General characteristics
- Type: High-speed passenger ferry
- Tonnage: 9,022 GT
- Displacement: 1,885 tonnes
- Length: 122.5 m (401.9 ft)
- Beam: 25.8 m (84.6 ft)
- Draught: 3.76 m (12.3 ft)
- Propulsion: 4 MTU 20V1163 TB3 diesel engines, 6,500 kW (8,717 hp) each; 4 Kamewa 112 SII water jets;
- Speed: 34 knots (63 km/h; 39 mph); 45 knots (83 km/h; 52 mph) (unladen record);
- Capacity: 1,000 passengers and crew; 250 vehicles;

= PacifiCat-class ferry =

Failed fast-ferry class operated by BC Ferries

The PacifiCat class of fast ferries was operated from June 1999 to March 2000 by BC Ferries in British Columbia, Canada. Three PacifiCat catamarans; Explorer, Discovery, and Voyager were built between 1996 and 2000 as part of a project to improve ferry service between the Lower Mainland and Vancouver Island. The first two catamarans were briefly used for revenue service between Horseshoe Bay in West Vancouver and Departure Bay in Nanaimo from 1999 to March 2000. The third catamaran, PacifiCat Voyager, was completed in early 2000 but had yet to enter revenue service by the time the project was cancelled.

The PacifiCat project started in June 1994 with an estimated total cost of $210 million. By the time the ships were finished, the total cost had ballooned to $463 million. A 1999 report by the Auditor General of British Columbia concluded that the fast ferry project had been beset by significant breakdowns in both governance and risk management.

==History==
===Background===
Car ferry service on the route between Horseshoe Bay, West Vancouver and Departure Bay, Nanaimo had originally been started by the private Black Ball Line in June 1953. Black Ball was purchased by the government of British Columbia on November 30, 1961 and its routes absorbed into the BC Ferries system.

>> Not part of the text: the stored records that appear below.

Lemma read_smooth T s now uninit uninit_id m rest S : inv T env S -> at_side (sent S) (other s) = m :: rest ->
  let p := at_side (nodes S) s in no_collision (commit_scripts p) -> announces s p ->
  smooth (node_event env s now uninit uninit_id (Peer_msg m)) p
    (disagrees m p) (is_commit m /\ out_of_points s p) (is_commit m /\ overdrawn p).
Proof using Type*.
  intros (X & Rn & I) Eq P NC An. pose proof (runs_keyed T X Rn) as K. pose proof (I s) as Is. pose proof (I (other s)) as Iq.
  rewrite other_other in Iq. rewrite Eq in Is, Iq. fold P in Is, Iq.
  set (Q := at_side (nodes S) (other s)) in *. set (qs := at_side (sent S) s) in *.
  destruct (si_copy _ _ _ _ _ _ _ _ Is) as (l & Y & L & C).
  assert (sane (channel_id P) m) as Sm
    by (pose proof (si_sane _ _ _ _ _ _ _ _ Iq) as F; rewrite (si_chan _ _ _ _ _ _ _ _ Is) in F; by inversion F).
  unfold node_event. cbn [handle_event]. destruct (op_of m) as [o|] eqn:Eo; cycle 1.
  { apply smooth_in_quiet; [done|done|apply C|exact An|exact (si_keys _ _ _ _ _ _ _ _ Is)]. }
  eapply smooth_in_op; [exact Eo|by rewrite (cp_locked _ _ _ _ _ C)|].
  assert (copy T s (heard now P) l Y) as C1 by by eapply copy_core.
  pose proof (enabled_copy T env s P Q qs rest m X Is Iq K o Y Eo L) as En.
  destruct m; try discriminate Eo; injection Eo as <-; cbn [op_handler sane] in *.
  - by eapply smooth_peer_add.
  - by eapply smooth_peer_fulfill.
  - unfold handle_peer_fail_htlc. by eapply smooth_peer_fails.
  - unfold handle_peer_fail_malformed_htlc. apply Z.eqb_neq in Sm. rewrite Sm. by eapply smooth_peer_fails.
  - exact (smooth_peer_fee T s (heard now P) l Y C1 chan feerate _ _ En).
  - destruct (commit_ready T env s _ _ _ _ _ X Is Iq K _ _ _ Y eq_refl L) as (c0 & l0 & X0 & L0 & Ee & Ss & Sg).
    eapply smooth_mono; [eapply (smooth_peer_commit T (seeds env s) now uninit s (heard now P) l Y C1 _ _ _ c0 l0 X0 False); try done;
      exact (fun N => N)|done| |by intros O; split; [|exact O]].
    intros N. split; [done|]. intros point Pt.
    destruct (commit_phase T env s _ _ _ _ _ X Is Iq _ _ _ eq_refl) as (_ & _ & _ & Rr & B). cbv zeta in *. eval_pow2.
    pose proof (ph_old _ _ _ _ _ _ _ _ _ (si_phase _ _ _ _ _ _ _ _ Iq)) as Po. rewrite Rr, other_other in Po.
    set (n := at_side (next_index P) LOCAL) in *. replace (n - 1) with (n + 1 - 2) in Po by lia.
    destruct (point_given (seeds env s) (n + 1) point _ ltac:(lia) Pt Po) as [x Ex]. apply (N point x).
    change (at_side (next_index (heard now P)) LOCAL) with n. rewrite (u64_at (n - 1)), u64_at by (eval_pow2; lia).
    by replace (n - 1 + 2) with (n + 1) by lia.
  - destruct (revoke_ready T env s _ _ _ _ _ X Is Iq _ _ _ eq_refl) as (Rr & Ek). by eapply smooth_peer_revoke.
Qed.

Both the Horseshoe Bay and Departure Bay ferry terminals are located within residential areas. Departure Bay terminal is located at Vancouver Island's northern tip of their part of the Trans-Canada Highway (Nanaimo). Horseshoe Bay is the mainland connection to the Trans-Canada Highway freeway. In addition, the Horseshoe Bay terminal is located in a very small cove next to a commercial marina and there have been several collisions between pleasure craft and ferries over the years.

The provincial government was aware of these issues as early as 1972, when a Ministry of Highways report recommended developing a new ferry route between Iona Island south of Vancouver and Gabriola Island south of Nanaimo. Another report recommending the same solution was produced in 1988. This proposed route is 22 kilometres shorter than the current route and would have also eliminated the problems with ferry terminal traffic. Ultimately, the government did build a new ferry terminal for Nanaimo: Duke Point, which opened in 1997 and which serves as terminus for the ferry route from Tsawwassen. Duke Point was intended to divert truck traffic away from the Horsesehoe Bay-Departure Bay route. This situation was the starting point from which the fast ferry project developed.

===The project===

In 1992, BC Ferries and the government began reviewing the issue of ferry service to Nanaimo. The final report, completed in January 1994, neither supported nor endorsed the use of fast ferries for service between Horseshoe Bay and Departure Bay. At a meeting in February 1994 that involved the minister responsible for BC Ferries, the corporation's management indicated that using fast ferries required "further extensive analysis." Their advice was ignored, and less than two months later the minister responsible, Glen Clark, ordered the ferry corporation to cede control over its long-term planning to the government. After the government finished drafting the plan, Clark pressed the BC Ferries board for a quick approval, and the Auditor-General's report about the fast ferries partly blames him for rushing the fast ferries into production.

The result was a ten-year capital plan which had been crafted by the government. It bypassed leasing a fast ferry for trials in BC waters and went directly to implementation. Several other projects previously considered essential, such as replacing one of the northern ferries, were deferred in favour of the fast ferries. In addition, the construction of the fast ferries would be used to revitalise the province's shipbuilding industry, furthering policy goals beyond merely improving ferry service to Nanaimo. The BC Ferries board, which was required to rubberstamp the plan, noted several concerns about the fast ferry aspect when asking the cabinet to give it final approval.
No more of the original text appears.